--- RECORD SET ---
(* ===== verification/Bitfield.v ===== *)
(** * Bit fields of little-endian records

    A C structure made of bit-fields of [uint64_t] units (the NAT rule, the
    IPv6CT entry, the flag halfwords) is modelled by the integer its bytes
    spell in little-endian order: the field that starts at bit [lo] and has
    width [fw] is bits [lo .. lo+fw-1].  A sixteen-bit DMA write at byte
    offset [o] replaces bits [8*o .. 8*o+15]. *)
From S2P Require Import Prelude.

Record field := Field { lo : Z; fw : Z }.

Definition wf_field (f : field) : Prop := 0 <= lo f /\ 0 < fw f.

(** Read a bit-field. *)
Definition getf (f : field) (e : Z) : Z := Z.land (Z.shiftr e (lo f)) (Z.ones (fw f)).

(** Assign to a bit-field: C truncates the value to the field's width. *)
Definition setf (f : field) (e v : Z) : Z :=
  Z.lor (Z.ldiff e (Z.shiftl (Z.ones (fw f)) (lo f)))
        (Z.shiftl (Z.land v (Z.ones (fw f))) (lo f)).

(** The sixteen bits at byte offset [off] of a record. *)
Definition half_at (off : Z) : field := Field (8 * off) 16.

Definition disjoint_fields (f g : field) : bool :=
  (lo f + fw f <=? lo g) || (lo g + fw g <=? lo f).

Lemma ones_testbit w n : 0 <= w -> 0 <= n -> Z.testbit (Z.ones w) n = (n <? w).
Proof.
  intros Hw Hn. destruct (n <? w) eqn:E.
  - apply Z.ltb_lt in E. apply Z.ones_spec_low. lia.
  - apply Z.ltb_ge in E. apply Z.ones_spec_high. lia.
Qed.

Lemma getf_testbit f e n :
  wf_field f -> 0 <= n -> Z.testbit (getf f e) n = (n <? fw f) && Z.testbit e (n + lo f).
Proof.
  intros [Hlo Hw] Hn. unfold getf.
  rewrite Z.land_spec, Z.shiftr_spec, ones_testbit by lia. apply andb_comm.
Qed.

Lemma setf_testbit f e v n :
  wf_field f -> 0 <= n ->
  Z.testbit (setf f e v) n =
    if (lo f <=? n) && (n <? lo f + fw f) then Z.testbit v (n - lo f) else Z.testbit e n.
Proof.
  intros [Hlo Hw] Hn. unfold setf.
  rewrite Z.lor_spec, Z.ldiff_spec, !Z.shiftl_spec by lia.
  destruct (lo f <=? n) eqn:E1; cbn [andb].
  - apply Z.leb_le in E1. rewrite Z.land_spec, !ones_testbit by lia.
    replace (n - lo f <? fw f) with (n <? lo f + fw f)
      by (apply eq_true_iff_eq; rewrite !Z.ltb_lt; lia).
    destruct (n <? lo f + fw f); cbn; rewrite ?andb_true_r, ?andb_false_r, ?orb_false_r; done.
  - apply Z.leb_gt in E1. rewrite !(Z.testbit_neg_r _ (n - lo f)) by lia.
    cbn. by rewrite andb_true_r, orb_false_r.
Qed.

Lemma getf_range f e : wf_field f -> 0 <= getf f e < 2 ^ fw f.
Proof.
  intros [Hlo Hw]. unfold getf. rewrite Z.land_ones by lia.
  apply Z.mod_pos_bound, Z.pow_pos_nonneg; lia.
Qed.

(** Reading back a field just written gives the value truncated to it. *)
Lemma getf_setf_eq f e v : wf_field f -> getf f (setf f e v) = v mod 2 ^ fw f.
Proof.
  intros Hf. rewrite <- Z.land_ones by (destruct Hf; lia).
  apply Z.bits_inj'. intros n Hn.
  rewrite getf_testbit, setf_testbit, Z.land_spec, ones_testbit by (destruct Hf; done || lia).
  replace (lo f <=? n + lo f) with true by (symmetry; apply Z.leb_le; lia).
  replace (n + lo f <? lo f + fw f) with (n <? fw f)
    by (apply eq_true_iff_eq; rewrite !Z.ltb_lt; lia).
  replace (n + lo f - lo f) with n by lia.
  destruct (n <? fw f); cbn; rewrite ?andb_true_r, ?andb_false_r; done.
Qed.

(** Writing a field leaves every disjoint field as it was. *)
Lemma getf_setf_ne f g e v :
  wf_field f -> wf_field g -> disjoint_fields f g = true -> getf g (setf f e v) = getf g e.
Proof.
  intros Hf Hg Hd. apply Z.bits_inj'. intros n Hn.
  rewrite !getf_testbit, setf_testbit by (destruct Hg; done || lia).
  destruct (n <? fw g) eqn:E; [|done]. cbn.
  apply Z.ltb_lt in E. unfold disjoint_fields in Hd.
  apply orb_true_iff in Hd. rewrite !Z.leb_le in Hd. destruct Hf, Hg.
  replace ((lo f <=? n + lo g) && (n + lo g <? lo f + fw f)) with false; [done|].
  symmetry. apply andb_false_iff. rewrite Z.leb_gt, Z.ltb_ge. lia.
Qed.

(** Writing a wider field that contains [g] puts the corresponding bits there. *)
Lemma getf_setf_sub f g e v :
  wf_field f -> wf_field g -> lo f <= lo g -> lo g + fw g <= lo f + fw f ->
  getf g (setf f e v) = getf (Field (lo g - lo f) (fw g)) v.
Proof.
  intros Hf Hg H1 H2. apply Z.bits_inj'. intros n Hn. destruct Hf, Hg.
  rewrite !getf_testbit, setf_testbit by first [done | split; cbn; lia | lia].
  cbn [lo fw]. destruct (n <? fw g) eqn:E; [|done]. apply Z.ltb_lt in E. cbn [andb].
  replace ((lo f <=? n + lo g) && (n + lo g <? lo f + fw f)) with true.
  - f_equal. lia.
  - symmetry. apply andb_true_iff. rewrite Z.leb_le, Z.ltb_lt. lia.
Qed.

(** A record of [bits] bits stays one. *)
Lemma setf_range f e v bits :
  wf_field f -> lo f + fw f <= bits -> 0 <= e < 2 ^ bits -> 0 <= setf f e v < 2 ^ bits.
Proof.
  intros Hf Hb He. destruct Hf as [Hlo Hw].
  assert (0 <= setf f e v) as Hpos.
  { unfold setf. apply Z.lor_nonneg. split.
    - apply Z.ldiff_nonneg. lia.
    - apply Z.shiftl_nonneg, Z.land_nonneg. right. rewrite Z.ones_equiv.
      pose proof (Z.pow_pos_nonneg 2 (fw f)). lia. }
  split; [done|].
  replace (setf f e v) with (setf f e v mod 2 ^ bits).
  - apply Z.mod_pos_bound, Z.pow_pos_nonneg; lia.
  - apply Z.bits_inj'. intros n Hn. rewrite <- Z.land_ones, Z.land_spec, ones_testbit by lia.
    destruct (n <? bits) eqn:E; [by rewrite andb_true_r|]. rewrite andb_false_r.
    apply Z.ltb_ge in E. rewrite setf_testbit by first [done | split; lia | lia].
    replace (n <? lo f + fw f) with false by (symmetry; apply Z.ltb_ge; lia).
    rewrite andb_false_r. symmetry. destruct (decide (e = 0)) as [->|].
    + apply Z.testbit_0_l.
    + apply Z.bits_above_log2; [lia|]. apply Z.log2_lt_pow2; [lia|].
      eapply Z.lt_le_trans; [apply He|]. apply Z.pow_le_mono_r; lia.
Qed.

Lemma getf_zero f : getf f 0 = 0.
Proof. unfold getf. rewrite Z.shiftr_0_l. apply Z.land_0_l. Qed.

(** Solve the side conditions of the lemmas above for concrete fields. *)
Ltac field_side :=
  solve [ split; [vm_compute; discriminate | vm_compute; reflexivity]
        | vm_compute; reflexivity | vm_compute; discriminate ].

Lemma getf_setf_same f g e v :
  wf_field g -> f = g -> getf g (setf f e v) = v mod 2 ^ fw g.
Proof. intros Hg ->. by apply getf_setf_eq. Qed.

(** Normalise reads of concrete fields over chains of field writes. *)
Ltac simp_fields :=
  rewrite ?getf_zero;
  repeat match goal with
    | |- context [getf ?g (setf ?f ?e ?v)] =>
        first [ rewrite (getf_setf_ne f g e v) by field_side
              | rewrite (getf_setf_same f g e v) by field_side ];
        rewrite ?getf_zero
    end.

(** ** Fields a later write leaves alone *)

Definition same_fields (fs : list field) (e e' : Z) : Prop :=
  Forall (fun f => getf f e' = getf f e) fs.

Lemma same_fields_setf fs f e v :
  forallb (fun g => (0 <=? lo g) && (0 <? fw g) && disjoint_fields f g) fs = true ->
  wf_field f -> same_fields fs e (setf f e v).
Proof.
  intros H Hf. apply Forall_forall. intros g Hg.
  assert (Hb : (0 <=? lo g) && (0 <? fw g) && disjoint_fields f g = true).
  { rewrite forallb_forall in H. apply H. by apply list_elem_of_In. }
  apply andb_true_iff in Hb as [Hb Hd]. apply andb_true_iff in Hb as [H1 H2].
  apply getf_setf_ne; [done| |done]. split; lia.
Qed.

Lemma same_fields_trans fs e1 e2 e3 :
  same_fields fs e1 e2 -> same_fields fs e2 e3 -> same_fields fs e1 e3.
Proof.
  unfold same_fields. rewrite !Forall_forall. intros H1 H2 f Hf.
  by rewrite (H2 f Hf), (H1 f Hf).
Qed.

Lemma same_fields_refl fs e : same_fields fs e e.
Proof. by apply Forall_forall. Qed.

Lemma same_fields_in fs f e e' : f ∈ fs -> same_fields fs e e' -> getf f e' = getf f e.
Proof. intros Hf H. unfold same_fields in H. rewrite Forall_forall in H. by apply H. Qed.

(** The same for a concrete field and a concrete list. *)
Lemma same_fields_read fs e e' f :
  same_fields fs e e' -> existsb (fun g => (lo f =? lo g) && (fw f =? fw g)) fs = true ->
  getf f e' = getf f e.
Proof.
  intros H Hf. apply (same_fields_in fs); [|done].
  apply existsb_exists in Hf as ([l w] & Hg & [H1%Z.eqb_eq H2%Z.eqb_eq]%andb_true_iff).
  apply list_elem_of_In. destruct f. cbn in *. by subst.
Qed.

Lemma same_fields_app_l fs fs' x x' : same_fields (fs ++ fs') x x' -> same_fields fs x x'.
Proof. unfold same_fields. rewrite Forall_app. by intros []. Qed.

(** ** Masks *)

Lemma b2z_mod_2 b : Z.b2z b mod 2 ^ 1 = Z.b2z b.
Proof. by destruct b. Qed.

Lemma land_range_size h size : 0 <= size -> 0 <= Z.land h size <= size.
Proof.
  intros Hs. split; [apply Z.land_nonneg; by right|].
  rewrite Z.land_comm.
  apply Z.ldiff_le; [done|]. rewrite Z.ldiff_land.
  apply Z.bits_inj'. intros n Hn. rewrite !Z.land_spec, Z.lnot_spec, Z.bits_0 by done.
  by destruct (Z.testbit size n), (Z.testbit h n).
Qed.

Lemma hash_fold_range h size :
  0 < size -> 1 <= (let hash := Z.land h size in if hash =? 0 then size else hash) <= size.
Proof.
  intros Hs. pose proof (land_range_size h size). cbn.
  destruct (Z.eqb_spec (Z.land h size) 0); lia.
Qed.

--- AIM OF THE TASK ---
Your answer must be the lines above, unchanged, from the first one through the line that holds "Definition half_at (off", inclusive, and no others.

--- RESPONSE ---
(* ===== verification/Bitfield.v ===== *)
(** * Bit fields of little-endian records

    A C structure made of bit-fields of [uint64_t] units (the NAT rule, the
    IPv6CT entry, the flag halfwords) is modelled by the integer its bytes
    spell in little-endian order: the field that starts at bit [lo] and has
    width [fw] is bits [lo .. lo+fw-1].  A sixteen-bit DMA write at byte
    offset [o] replaces bits [8*o .. 8*o+15]. *)
From S2P Require Import Prelude.

Record field := Field { lo : Z; fw : Z }.

Definition wf_field (f : field) : Prop := 0 <= lo f /\ 0 < fw f.

(** Read a bit-field. *)
Definition getf (f : field) (e : Z) : Z := Z.land (Z.shiftr e (lo f)) (Z.ones (fw f)).

(** Assign to a bit-field: C truncates the value to the field's width. *)
Definition setf (f : field) (e v : Z) : Z :=
  Z.lor (Z.ldiff e (Z.shiftl (Z.ones (fw f)) (lo f)))
        (Z.shiftl (Z.land v (Z.ones (fw f))) (lo f)).

(** The sixteen bits at byte offset [off] of a record. *)
Definition half_at (off : Z) : field := Field (8 * off) 16.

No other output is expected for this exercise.